Several substances are known to inhibit its development, among which are type A proanthocyanidins, hesperidin, apigenin, naringin and rhoifoline, among others. More than 60% of chronic infections involve the production of biofilms. To give some examples, biofilms have been demonstrated in organic tissues and inert surfaces, under conditions as varied as endocarditis on native heart valves, osteomyelitis and numerous musculoskeletal infections, tonsillitis, otitis media, sinusitis, periodontitis, as well as in the Infection associated with all types of prostheses, cannulas and catheters.
Cyclic adenosine monophosphate stimulators for the ITU: forskolin
The effectiveness of forskolin in the treatment of UTI has been proven by increasing the cyclic adenosine monophosphate (AMP) content in urothelial cells, leading to uropathogenic bacteria to leave. Once in the epithelial cell, microorganisms are able to resist antibiotic treatments. Cyclic AMP levels regulate the exocytosis of these vesicles depending on bladder distension. Forskolin, which is the active component of the Coleus forskohlii plant, is capable of increasing such levels in epithelial cells. This would favor the exocytosis of uroplaquine vesicles and release uropathogenic bacteria from the intracellular reservoir into the lumen. These considerations could lead to open new avenues for the treatment of recurrent urinary tract infections.

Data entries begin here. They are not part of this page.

(** * httperr: HTTP status codes attached to Go errors

    A shallow embedding of the Go package [httperr] (file httperr.go) and
    the properties of its specification.

    Layout
    - Go values: strings are byte strings ([string]), [int] is [Z] (the
      package only compares and prints status codes, it never does
      arithmetic on them), a nil interface is [None].
    - [Library]: the functions of the Go standard library the package calls
      (net/http, fmt, strconv, mime, encoding/json), as a type class.  The
      package is embedded over any instance of it.
    - [http.Writer]: what the implementation behind an http.ResponseWriter
      answers to the calls made on it, as a type class; RespondJSON is
      embedded over any instance, as an [action] on the calls made.
    - [Go]: an executable model of those library functions, and the
      instances [Go.std] and [Go.http.response] built from it.
    - Theorems: the general ones hold for every [Library] and every
      [http.Writer]; the ones about concrete texts and bytes are evaluated
      on [Go.std], the ones about concrete calls on [Go.http.response]. *)

From Stdlib Require Import ZArith String Ascii List Bool Lia DecimalString DecimalPos.
From stdpp Require Import base option strings gmap.

Open Scope Z_scope.
Open Scope string_scope.

(** ** Go values seen by the package *)

(** [error] is Go's [error] interface, by dynamic type:
    - [errorString s]: an error of another package's type that offers
      nothing but [Error() string] (xerrors.New, xerrors.Errorf, the errors
      of encoding/json and io);
    - [ptr p]: a [*httpError] of this package, not the nil pointer;
    - [foreignError f]: an error of any other type, given by what this
      package can observe of it.
    Types that override the fmt verbs (fmt.Formatter) with a text other
    than their [Error()] are not represented. *)
Inductive error : Type :=
| errorString (s : string)
| ptr (p : httpError)
| foreignError (f : foreign)

(** type httpError struct { code int; err error } *)
with httpError : Type :=
| mk_httpError (code : Z) (err : option error)

(** A value of a type declared outside the package:
    [f_Error] its [Error()] text; [f_StatusCode] is [Some c] when the type
    has a method [StatusCode() int], which returns [c]; [f_UnmarshalJSON]
    tells whether the type has [UnmarshalJSON([]byte) error];
    [f_json] is the result of json.Marshal on the value. *)
with foreign : Type :=
| mk_foreign (f_Error : string) (f_StatusCode : option Z)
             (f_UnmarshalJSON : bool) (f_json : string + error).

Definition code (e : httpError) : Z := let 'mk_httpError c _ := e in c.
Definition err (e : httpError) : option error := let 'mk_httpError _ x := e in x.

Definition f_Error (f : foreign) : string := let 'mk_foreign s _ _ _ := f in s.
Definition f_StatusCode (f : foreign) : option Z := let 'mk_foreign _ c _ _ := f in c.
Definition f_UnmarshalJSON (f : foreign) : bool := let 'mk_foreign _ _ u _ := f in u.
Definition f_json (f : foreign) : string + error := let 'mk_foreign _ _ _ j := f in j.

(** [interface{}]: an error, or a value that does not implement [error]
    (the nil interface included), of which RespondJSON observes the result
    of json.Marshal only. *)
Inductive value : Type :=
| VError (e : error)
| VOther (json : string + error).

(** type Response struct, the payload on the wire. *)
Record Response : Type := {
  Message : string;       (* `json:"message"` *)
  Error : string;         (* `json:"error"` *)
  StatusCode : Z          (* `json:"statusCode"` *)
}.

(** The zero value [var tmp Response]. *)
Definition Response_zero : Response :=
  {| Message := EmptyString; Error := EmptyString; StatusCode := 0 |}.

Module http.

Definition StatusContinue : Z := 100.
Definition StatusOK : Z := 200.
Definition StatusMultipleChoices : Z := 300.
Definition StatusBadRequest : Z := 400.
Definition StatusNotFound : Z := 404.
Definition StatusMethodNotAllowed : Z := 405.
Definition StatusInternalServerError : Z := 500.

(** http.Header: canonical key to values. *)
Definition Header_Get (h : gmap string (list string)) (key : string) : string :=
  match h !! key with
  | Some (v :: _) => v
  | _ => EmptyString
  end.
(** The loop follows [run_course]. *)
Lemma retry_loop_run self prompt config remaining attempt st :
  attempt + Z.of_nat remaining = retry_attempts self ->
  run_course net self prompt config attempt remaining st
    (retry_loop net self prompt config remaining attempt st).
Proof.
  unfold run_course. revert attempt st.
  induction remaining as [| remaining IH]; intros attempt st Hn;
    set (run := retry_loop net self prompt config _ attempt st);
    set (calls := net_calls (trace st));
    set (count := failure_count (breaker st)).
  - exists 0%nat, []. subst run. simpl. rewrite app_nil_r.
    split_and!; [done | lia | intros i Hi; lia |]. left.
    split_and!; [done | eauto | subst count; lia].
  - subst run. rewrite retry_loop_S.
    destruct (attempt_body_cases self prompt config attempt st)
      as [Hio | Hio | cb text secs Hio Hnet | cb e secs Hio Hnet Hc
          | cb e secs Hio Hnet Hc Hne | cb e secs r Hio Hnet Hc Heq Hr];
      try (pose proof (is_open_count _ _ _ _ Hio) as Hcount).
    + exists 0%nat, []. simpl. rewrite app_nil_r.
      split_and!; [done | lia | intros i Hi; lia |]. left.
      split_and!; [done | eauto | subst count; lia].
    + exists 0%nat, []. simpl. rewrite app_nil_r.
      split_and!; [done | lia | intros i Hi; lia |]. left.
      split_and!; [done | eauto | subst count; lia].
    + exists 0%nat, [NetCall prompt config]. simpl.
      split_and!; [done | lia | intros i Hi; lia |]. right; left.
      subst calls. rewrite Nat.add_0_r, Hnet. split_and!; try done. lia.
    + exists 0%nat, [NetCall prompt config]. simpl.
      split_and!; [done | lia | intros i Hi; lia |]. right; left.
      subst calls. rewrite Nat.add_0_r, Hnet. simpl.
      split_and!; [done | lia | done | done |].
      intros e0 [= <-]. split; [done | subst count; lia].
    + set (st1 := mkSt _ _ _).
      assert (Hcalls : net_calls (trace st1) = S calls).
      { unfold st1. cbn [trace]. rewrite net_calls_app. unfold net_calls at 2.
        simpl. subst calls. lia. }
      assert (Hcount1 : failure_count (breaker st1) = count + 1).
      { unfold st1. simpl. subst count. lia. }
      destruct (IH (attempt + 1) st1 ltac:(lia)) as (k & tail & Htr & Hk & Hfail & Hend).
      rewrite Hcalls in Hfail, Hend. rewrite Hcount1 in Hend.
      exists (S k), tail. split_and!.
      * rewrite Htr. unfold st1. cbn [trace]. rewrite <- app_assoc. done.
      * lia.
      * intros [| i] Hi.
        -- rewrite Nat.add_0_r. eauto.
        -- replace (calls + S i)%nat with (S calls + i)%nat by lia.
           apply Hfail. lia.
      * replace (calls + S k)%nat with (S calls + k)%nat by lia.
        replace (count + Z.of_nat (S k)) with (count + 1 + Z.of_nat k) by lia.
        destruct Hend as [? | [(? & ? & ? & ? & ?) | (? & -> & ? & ? & ?)]];
          [by left | right; left; split_and!; try done; lia |].
        right; right. split_and!; done.
    + exists 0%nat, [NetCall prompt config; NetCall prompt (fallback_config config)].
      assert (remaining = 0%nat) as -> by lia.
      subst calls. rewrite !Nat.add_0_r, Nat.add_1_r, Hr.
      split_and!; [by destruct (reply r) | simpl; lia | intros i Hi; lia |].
      right; right. split_and!; [done | done | eauto | by destruct (reply r) |].
      destruct (reply r); simpl; subst count; lia.
Qed.



Lemma call_with_retry_unfold self prompt config :
  1 <= retry_attempts self ->
  call_with_retry net self prompt config =
    retry_loop net self prompt config (S (Z.to_nat (retry_attempts self - 1))) 0.
Proof.
  intros Hn. unfold call_with_retry.
  by replace (Z.to_nat (retry_attempts self))
    with (S (Z.to_nat (retry_attempts self - 1))) by lia.
Qed.

Lemma call_with_retry_no_attempts self prompt config st :
  retry_attempts self <= 0 ->
  call_with_retry net self prompt config st =
    (Raised (LLMProcessingException "All retry attempts failed"), st).
Proof.
  intros Hn. unfold call_with_retry.
  by replace (Z.to_nat (retry_attempts self)) with 0%nat by lia.
Qed.

Lemma call_with_retry_run self prompt config st :
  run_course net self prompt config 0 (Z.to_nat (retry_attempts self)) st
    (call_with_retry net self prompt config st).
Proof.
  destruct (Z.le_gt_cases (retry_attempts self) 0) as [Hn | Hn].
  - rewrite call_with_retry_no_attempts by done.
    replace (Z.to_nat (retry_attempts self)) with 0%nat by lia.
    exists 0%nat, []. simpl. rewrite app_nil_r.
    split_and!; [done | lia | intros i Hi; lia |]. left.
    split_and!; [done | eauto | lia].
  - apply retry_loop_run. lia.
Qed.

Although there is little scientific evidence on this, new avenues are being developed for the prevention of urinary tract infection. These include increased fluid intake and discharge, anal cleansing post-defecation in the anteroposterior direction, postcoital urination, correction of constipation, and prolonged antibacterial prophylaxis with well-tolerated and highly urinary elimination antibiotics or chemotherapy. On the other hand, new expectations are opened with the use of inhibitors of bacterial adhesion to urothelial cell receptors and inhibitors of biofilm formation. The development of new measures such as cyclic AMP stimulators inside the urothelial cells, or the development of vaccines integrated by complete bacteria, fimbriated bacteria and elaborated from infective microorganisms (autovaccines) or subcellular components (fimbriae or Adhesins) are an interesting initiative in this field.